Task requirements:
Once the line containing "forall p, p ∈ livePlacements_ m -> page" is found in the entries below, restate it and each following line word for word, stopping after the line containing "destruct ((c <? 0) || (r <? 0)) eqn:E1.".

Stored data entries
_ _ _ _ _

(** The rectangle is inside the grid and misses every visible widget of the
    page but the excluded one. *)
Lemma canPlaceOnPage_spec m c r cs rs pg ex :
  canPlaceOnPage m c r cs rs pg ex = true <->
  (0 <= c /\ 0 <= r /\ c + cs <= cols_ m /\ r + rs <= rows_ m) /\
  forall p, p ∈ livePlacements_ m -> page p = pg -> visible p = true ->
    (ex <> ""%string /\ instanceId p = ex) \/ rectsOverlap c r cs rs p = false.
Proof.
  unfold canPlaceOnPage.
  destruct ((c <? 0) || (r <? 0)) eqn:E1.
  { split; [done|]. intros [? _]. apply orb_prop in E1 as [?|?]; breflect; lia. }
  destruct ((cols_ m <? c + cs) || (rows_ m <? r + rs)) eqn:E2.
  { split; [done|]. intros [? _]. apply orb_prop in E2 as [?|?]; breflect; lia. }
  breflect. rewrite forallb_forall. split.
  - intros HF. split; [lia|]. intros p Hp <- Hv. specialize (HF p (proj1 (list_elem_of_In _ _) Hp)).
    rewrite Z.eqb_refl, Hv in HF. cbn [negb orb] in HF. case_match eqn:E; [|by apply negb_true_iff in HF; auto].
    breflect. auto.
  - intros [_ HF] p Hp. destruct (page p =? pg) eqn:Ep; [|done].
    destruct (visible p) eqn:Ev; [|done]. cbn [negb orb]. breflect.
    destruct (HF p (proj2 (list_elem_of_In _ _) Hp) Ep Ev) as [[? ?]| ->].
    + by rewrite (bool_decide_eq_false_2 (ex = ""%string)),
        (bool_decide_eq_true_2 (instanceId p = ex)) by done.
    + by case_match.
Qed.


Lemma findPlacement_Some m iid idx p :
  findPlacement m iid = Some (idx, p) -> livePlacements_ m !! idx = Some p /\ instanceId p = iid.
Proof. intros (? & ? & _)%list_find_Some. done. Qed.








Lemma setCurrentPageCount_live count m :
  livePlacements_ (setCurrentPageCount count m) = livePlacements_ m.
Proof. by destruct (setCurrentPageCount_eq count m) as [sigs ->]. Qed.







(** * Removing *)




(** * Opacity and configuration *)





(** * Pages *)










(** * The user's edits *)







(** Who owns a cell of the active page. *)
Lemma wf_cellOwner m c r :
  wf m -> remapPending_ m = false -> 0 <= c < cols_ m -> 0 <= r < rows_ m ->
  (exists p, p ∈ livePlacements_ m /\ visible p = true /\ page p = activePage_ m /\
     covers p c r /\ cellOwner m c r = instanceId p) \/
  ((forall p, p ∈ livePlacements_ m -> visible p = true -> page p = activePage_ m ->
      ~ covers p c r) /\ cellOwner m c r = ""%string).
Proof.
  intros Hwf Hp Hc Hr. unfold cellOwner.
  rewrite (proj2 (Z.ltb_ge c 0)), (proj2 (Z.leb_gt _ c)), (proj2 (Z.ltb_ge r 0)),
    (proj2 (Z.leb_gt _ r)) by lia. cbn [orb]. rewrite (wf_occupancy _ Hwf Hp).
  by apply occ_of_spec; [..|apply Hwf|apply Hwf].
Qed.

(** * Deferred and repeated remaps *)

(** What a user sees of the model. *)
Definition view m :=
  (livePlacements_ m, basePlacements_ m, (cols_ m, rows_ m), (savedCols_ m, savedRows_ m),
   (pageCount_ m, basePageCount_ m), activePage_ m, occupancy_ m, nextInstanceId_ m,
   widgetSelected_ m, remapPending_ m).

Lemma view_emit s m : view (emit s m) = view m.
Proof. done. Qed.

(** Equal but for the signals and the remembered pending dimensions. *)
Definition sameModel m1 m2 : Prop := view m1 = view m2 /\ registry_ m1 = registry_ m2.

Lemma sameModel_setCurrentPageCount count m1 m2 :
  sameModel m1 m2 -> sameModel (setCurrentPageCount count m1) (setCurrentPageCount count m2).
Proof.
  intros [Hv Hr]. destruct (setCurrentPageCount_eq count m1) as [s1 ->].
  destruct (setCurrentPageCount_eq count m2) as [s2 ->].
  unfold view in Hv. injection Hv as E1 E2 E3 E4 E5 E6 E7 E8 E9 E10 E11 E12 E13.
  split; [|exact Hr]. unfold view. cbn -[Z.max qBound occ_of Z.eqb].
  by rewrite ?E1, ?E2, ?E3, ?E4, ?E5, ?E6, ?E8, ?E9, ?E10, ?E11, ?E12, ?E13.
Qed.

_ _ _ _ _

Solved exercise:
  forall p, p ∈ livePlacements_ m -> page p = pg -> visible p = true ->
    (ex <> ""%string /\ instanceId p = ex) \/ rectsOverlap c r cs rs p = false.
Proof.
  unfold canPlaceOnPage.
  destruct ((c <? 0) || (r <? 0)) eqn:E1.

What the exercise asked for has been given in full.